Apache InLong recently released version 1.9.0, which closed about 200+ issues, including 2+ major features and 30+ optimizations. The main improvements include building observability capabilities and optimizing DataProxySDK-CPP. After the release of version 1.9.0, Apache InLong has enhanced its observability capabilities in areas such as end-to-end tracing, metric collection, access and visualization, and alerting. This addresses the need for rapid problem diagnosis and performance optimization during development and operations, improving the user experience for Apache InLong's operation and maintenance.
About Apache InLong
As the industry's first one-stop, full-scenario, open-source massive data integration framework, Apache InLong provides automatic, safe, reliable, and high-performance data transmission capabilities to facilitate businesses to build stream-based data analysis, modeling, and applications quickly. At present, InLong is widely used in various industries such as advertising, payment, social networking, games, artificial intelligence, etc., serving thousands of businesses, among which the scale of high-performance scene data exceeds 1 trillion lines per day, and the scale of high-reliability scene data exceeds 10 trillion lines per day.

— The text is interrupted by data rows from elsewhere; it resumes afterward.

(** No InvalidParameter failure: a call with a negative duration, negative
    amplitudes, a negative tube radius and two-sided cylinders returns a mesh
    and writes the file. *)
Lemma invalid_parameter_counterexample :
  duration all_invalid <= 0 /\ tube_radius all_invalid <= 0 /\
  amplitude_x all_invalid <= 0 /\ (cylinder_segments all_invalid < 3)%Z /\
  create_lissajous_from_notes_3d "C4" "E4" "G4" all_invalid initial_world
  = (Some (Trimesh.icosphere (-0.05 / 2)),
     World [MsgGenerating "C4" 261.63 "E4" 329.63 "G4" 392.00; MsgNoSegments;
            MsgSaved "lissajous_3d_custom_notes.stl"]
           [("lissajous_3d_custom_notes.stl", Trimesh.icosphere (-0.05 / 2))]).
Proof.
  repeat split; try (cbn; lra); try reflexivity.
  rewrite (create_recognised "C4" "E4" "G4" 261.63 329.63 392.00)
    by reflexivity.
  rewrite build_segments_empty; [reflexivity |].
  left. apply nonpositive_duration_points. cbn. lra.
Qed.

(** C8, amended: the call checks none of its numeric parameters and has no
    InvalidParameter failure; with recognised notes and a duration that is
    not positive it samples at most one point, builds no segment, and exports
    and returns the sphere of radius [tube_radius / 2], whatever the tube
    radius, the amplitudes and the number of cylinder sides are. *)
Theorem nonpositive_duration_exports_sphere (n1 n2 n3 : string)
    (wx wy wz : R) (kw : kwargs) (w : world) :
  get_note_frequency n1 = Some wx ->
  get_note_frequency n2 = Some wy ->
  get_note_frequency n3 = Some wz ->
  duration kw <= 0 ->
  (length (sample_points wx wy wz kw) <= 1)%nat /\
  build_segments (sample_points wx wy wz kw) (tube_radius kw)
                 (cylinder_segments kw) = [] /\
  create_lissajous_from_notes_3d n1 n2 n3 kw w
  = (Some (Trimesh.icosphere (tube_radius kw / 2)),
     World (stdout w ++ [MsgGenerating n1 wx n2 wy n3 wz; MsgNoSegments;
                         MsgSaved (output_filename kw)])
           ((output_filename kw, Trimesh.icosphere (tube_radius kw / 2))
            :: files w)).
Proof.
  intros H1 H2 H3 HD.
  pose proof (nonpositive_duration_points wx wy wz kw HD) as Hlen.
  assert (E : build_segments (sample_points wx wy wz kw) (tube_radius kw)
                (cylinder_segments kw) = []).
  { apply build_segments_empty. now left. }
  split; [lia | split; [exact E |]].
  rewrite (create_recognised n1 n2 n3 wx wy wz) by assumption.
  now rewrite E.
Qed.

(** A duration of zero: one sample, at [t = 0], and the sphere. *)
Lemma nonpositive_duration_exports_sphere_witness :
  duration zero_duration <= 0 /\
  create_lissajous_from_notes_3d "C4" "E4" "G4" zero_duration initial_world
  = (Some (Trimesh.icosphere (0.05 / 2)),
     World [MsgGenerating "C4" 261.63 "E4" 329.63 "G4" 392.00; MsgNoSegments;
            MsgSaved "lissajous_3d_custom_notes.stl"]
           [("lissajous_3d_custom_notes.stl", Trimesh.icosphere (0.05 / 2))]).
Proof.
  assert (HD : duration zero_duration <= 0) by (cbn; lra).
  split; [exact HD |].
  exact (proj2 (proj2 (nonpositive_duration_exports_sphere "C4" "E4" "G4"
                         261.63 329.63 392.00 zero_duration initial_world
                         eq_refl eq_refl eq_refl HD))).
Defined.

(** C9: when one of the three names is not found, the call returns [None],
    not a mesh, prints the error line that lists the valid note names, the
    keys of the table, and writes no file. *)
Theorem unknown_note_fails (n1 n2 n3 : string) (kw : kwargs) (w : world) :
  get_note_frequency n1 = None \/
  get_note_frequency n2 = None \/
  get_note_frequency n3 = None ->
  create_lissajous_from_notes_3d n1 n2 n3 kw w
  = (None,
     World (stdout w ++ [MsgInvalidNotes (dict_keys NOTE_FREQUENCIES)])
           (files w)) /\
  dict_keys NOTE_FREQUENCIES
  = ["C4"; "C#4"; "Db4"; "D4"; "D#4"; "Eb4"; "E4"; "F4"; "F#4"; "Gb4";
     "G4"; "G#4"; "Ab4"; "A4"; "A#4"; "Bb4"; "B4"; "C5"; "D5"; "E5"; "F5";
     "G5"; "A5"; "B5"]%string.
Proof.
  intros H. split; [| reflexivity].
  unfold create_lissajous_from_notes_3d.
  destruct (get_note_frequency n1) as [w1|];
    destruct (get_note_frequency n2) as [w2|];
    destruct (get_note_frequency n3) as [w3|];
    try reflexivity.
  destruct H as [H | [H | H]]; discriminate.
Qed.

(** The German name H4 of the note B4 is not in the table. *)
Lemma unknown_note_fails_witness :
  get_note_frequency "H4" = None /\
  create_lissajous_from_notes_3d "C4" "H4" "G4" defaults initial_world
  = (None, World [MsgInvalidNotes (dict_keys NOTE_FREQUENCIES)] []).
Proof.
  split; [reflexivity |].
  exact (proj1 (unknown_note_fails "C4" "H4" "G4" defaults initial_world
                  (or_intror (or_introl eq_refl)))).
Defined.

(** C3, at a segment along +Z: in the call with the notes C4, C4, C4 and
    the X and Y amplitudes zero, the first segment runs from the origin to
    [(0, 0, h)] with [h >= 1e-6]; its direction is [from_v] itself, the
    [arccos] is taken of the dot product 1 as it is and gives the angle 0,
    the cross product is the zero vector, whose normalisation is undefined:
    the transform given to the cylinder has no rotation block, where the
    specification has the identity rotation.  The segment from [(0, 0, 0)]
    to [(0, 0, 5)] has the same transform. *)
Theorem parallel_segment_rotation_undefined :
  let points := sample_points 261.63 261.63 261.63 vertical_up in
  let h := sin (2 * PI * 261.63 * (INR 1 * step_size) + 0) in
  get_note_frequency "C4" = Some 261.63 /\
  point_at points 0 = (0, 0, 0) /\
  point_at points 1 = (0, 0, h) /\
  1e-6 <= h /\
  Np.div (Np.sub (0, 0, h) (0, 0, 0)) (Np.norm (Np.sub (0, 0, h) (0, 0, 0)))
  = from_v /\
  Np.arccos (Np.dot from_v from_v) = Some 0 /\
  Np.cross from_v from_v = (0, 0, 0) /\
  Trimesh.rotation_matrix 0 (0, 0, 0) = None /\
  segment_transform (0, 0, 0) (0, 0, h) = None /\
  segment_transform (0, 0, 0) (0, 0, 5) = None /\
  exists meshes,
    fst (create_lissajous_from_notes_3d "C4" "C4" "C4" vertical_up
           initial_world)
    = Some (Trimesh.concatenate meshes) /\
    In (Trimesh.apply_transform (Trimesh.cylinder 0.05 h 16) None) meshes.
Proof.
  intros points h.
  assert (Hh : 1e-6 <= h) by (apply first_step_sin; lra).
  destruct (vertical_first_points 261.63 261.63 261.63 vertical_up)
    as [H0 H1]; try reflexivity.
  cbn [amplitude_z vertical_up] in H1. rewrite Rmult_1_l in H1.
  fold points in H0, H1. fold h in H1.
  assert (Hn : Np.norm (Np.sub (0, 0, h) (0, 0, 0)) = h).
  { unfold Np.norm, Np.sub, Np.dot.
    replace (_ + _ + _) with (h * h) by ring. apply sqrt_square. lra. }
  repeat split; try assumption; try reflexivity.
  - rewrite Hn. unfold Np.sub, Np.div, from_v.
    f_equal; [f_equal |]; field; lra.
  - unfold Np.arccos, Np.dot, from_v.
    replace (0 * 0 + 0 * 0 + 1 * 1) with 1 by ring.
    destruct (Rle_dec (-1) 1); [| lra]. destruct (Rle_dec 1 1); [| lra].
    now rewrite acos_1.
  - unfold Np.cross, from_v. f_equal; [f_equal |]; ring.
  - unfold Trimesh.rotation_matrix, Trimesh.unit_vector, Np.dot.
    destruct (Req_dec_T _ _) as [_ | Hne]; [reflexivity |].
    exfalso. apply Hne.
    replace (0 * 0 + 0 * 0 + 0 * 0) with 0 by ring. apply sqrt_0.
  - apply segment_transform_vertical.
  - apply segment_transform_vertical.
  - pose proof (vertical_first_segment 261.63 261.63 261.63 vertical_up h)
      as Hin.
    cbn [tube_radius cylinder_segments vertical_up] in Hin.
    rewrite (Rabs_pos_eq h) in Hin by lra.
    specialize (Hin eq_refl eq_refl eq_refl eq_refl Hh).
    cbn [amplitude_z vertical_up] in Hin. rewrite Rmult_1_l in Hin.
    specialize (Hin eq_refl).
    rewrite (create_recognised "C4" "C4" "C4" 261.63 261.63 261.63)
      by reflexivity.
    cbn [tube_radius cylinder_segments vertical_up].
    destruct (build_segments _ _ _) as [|m ms] eqn:E; [destruct Hin |].
    eexists. split; [reflexivity | exact Hin].
Qed.

(** C4, at a segment along -Z: in the call with the notes C4, C4, C4, the X
    and Y amplitudes zero and the Z amplitude -1, the first segment runs from
    the origin to [(0, 0, -h)] with [h >= 1e-6]; its direction is
    [(0, 0, -1)], the angle is [pi], and the axis given to the library is the
    cross product, the zero vector, not a vector perpendicular to
    [(0, 0, 1)]: its normalisation is undefined and the cylinder gets no
    rotation.  The segment from [(0, 0, 5)] to [(0, 0, 0)] has the same
    transform. *)
Theorem antiparallel_segment_rotation_undefined :
  let points := sample_points 261.63 261.63 261.63 vertical_down in
  let h := sin (2 * PI * 261.63 * (INR 1 * step_size) + 0) in
  point_at points 0 = (0, 0, 0) /\
  point_at points 1 = (0, 0, - h) /\
  1e-6 <= h /\
  Np.div (Np.sub (0, 0, - h) (0, 0, 0))
         (Np.norm (Np.sub (0, 0, - h) (0, 0, 0)))
  = (0, 0, -1) /\
  Np.arccos (Np.dot from_v (0, 0, -1)) = Some PI /\
  Np.cross from_v (0, 0, -1) = (0, 0, 0) /\
  Trimesh.rotation_matrix PI (0, 0, 0) = None /\
  segment_transform (0, 0, 0) (0, 0, - h) = None /\
  segment_transform (0, 0, 5) (0, 0, 0) = None /\
  exists meshes,
    fst (create_lissajous_from_notes_3d "C4" "C4" "C4" vertical_down
           initial_world)
    = Some (Trimesh.concatenate meshes) /\
    In (Trimesh.apply_transform (Trimesh.cylinder 0.05 h 16) None) meshes.
Proof.
  intros points h.
  assert (Hh : 1e-6 <= h) by (apply first_step_sin; lra).
  destruct (vertical_first_points 261.63 261.63 261.63 vertical_down)
    as [H0 H1]; try reflexivity.
  cbn [amplitude_z vertical_down] in H1.
  replace (-1 * _) with (- h) in H1 by (unfold h; ring).
  fold points in H0, H1.
  assert (Hn : Np.norm (Np.sub (0, 0, - h) (0, 0, 0)) = h).
  { unfold Np.norm, Np.sub, Np.dot.
    replace (_ + _ + _) with (h * h) by ring. apply sqrt_square. lra. }
  repeat split; try assumption; try reflexivity.
  - rewrite Hn. unfold Np.sub, Np.div.
    f_equal; [f_equal |]; field; lra.
  - unfold Np.arccos, Np.dot, from_v.
    replace (0 * 0 + 0 * 0 + 1 * -1) with (- (1)) by ring.
    destruct (Rle_dec (-1) (- (1))); [| lra].
    destruct (Rle_dec (- (1)) 1); [| lra].
    rewrite acos_opp, acos_1. f_equal. ring.
  - unfold Np.cross, from_v. f_equal; [f_equal |]; ring.
  - unfold Trimesh.rotation_matrix, Trimesh.unit_vector, Np.dot.
    destruct (Req_dec_T _ _) as [_ | Hne]; [reflexivity |].
    exfalso. apply Hne.
    replace (0 * 0 + 0 * 0 + 0 * 0) with 0 by ring. apply sqrt_0.
  - apply segment_transform_vertical.
  - apply segment_transform_vertical.
  - pose proof (vertical_first_segment 261.63 261.63 261.63 vertical_down
                  (- h)) as Hin.
    cbn [tube_radius cylinder_segments vertical_down] in Hin.
    rewrite Rabs_Ropp, (Rabs_pos_eq h) in Hin by lra.
    specialize (Hin eq_refl eq_refl eq_refl eq_refl Hh).
    cbn [amplitude_z vertical_down] in Hin.
    assert (Hz : -1 * sin (2 * PI * 261.63 * (INR 1 * step_size) + 0) = - h)
      by (unfold h; ring).
    specialize (Hin Hz).
    rewrite (create_recognised "C4" "C4" "C4" 261.63 261.63 261.63)
      by reflexivity.
    cbn [tube_radius cylinder_segments vertical_down].
    destruct (build_segments _ _ _) as [|m ms] eqn:E; [destruct Hin |].
    eexists. split; [reflexivity | exact Hin].
Qed.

The core keywords of InLong project positioning are "one-stop" and "massive data". For "one-stop", we hope to shield technical details, provide complete data integration and support services, and implement out-of-the-box; With its advantages, such as multi-cluster management, it can stably support larger-scale data volumes based on trillions of lines per day.
Overview of version 1.9.0
Apache InLong recently released version 1.9.0, which closed about 200+ issues, including 5+ major features and 30+ optimizations. The main work completed in this version includes building observability capabilities, optimizing DataProxy C++ SDK, optimizing DataProxy metadata configuration updates, adding command-line tools for TubeMQ, automatically switching write methods for Iceberg, and supporting resource migration between tenants in Manager. After the release of version 1.9.0, Apache InLong has enhanced its observability capabilities in areas such as end-to-end tracing, metric collection, access and visualization, and alerting. This addresses the need for rapid problem diagnosis and performance optimization during development and operations, while also improving the user experience for Apache InLong's operation and maintenance.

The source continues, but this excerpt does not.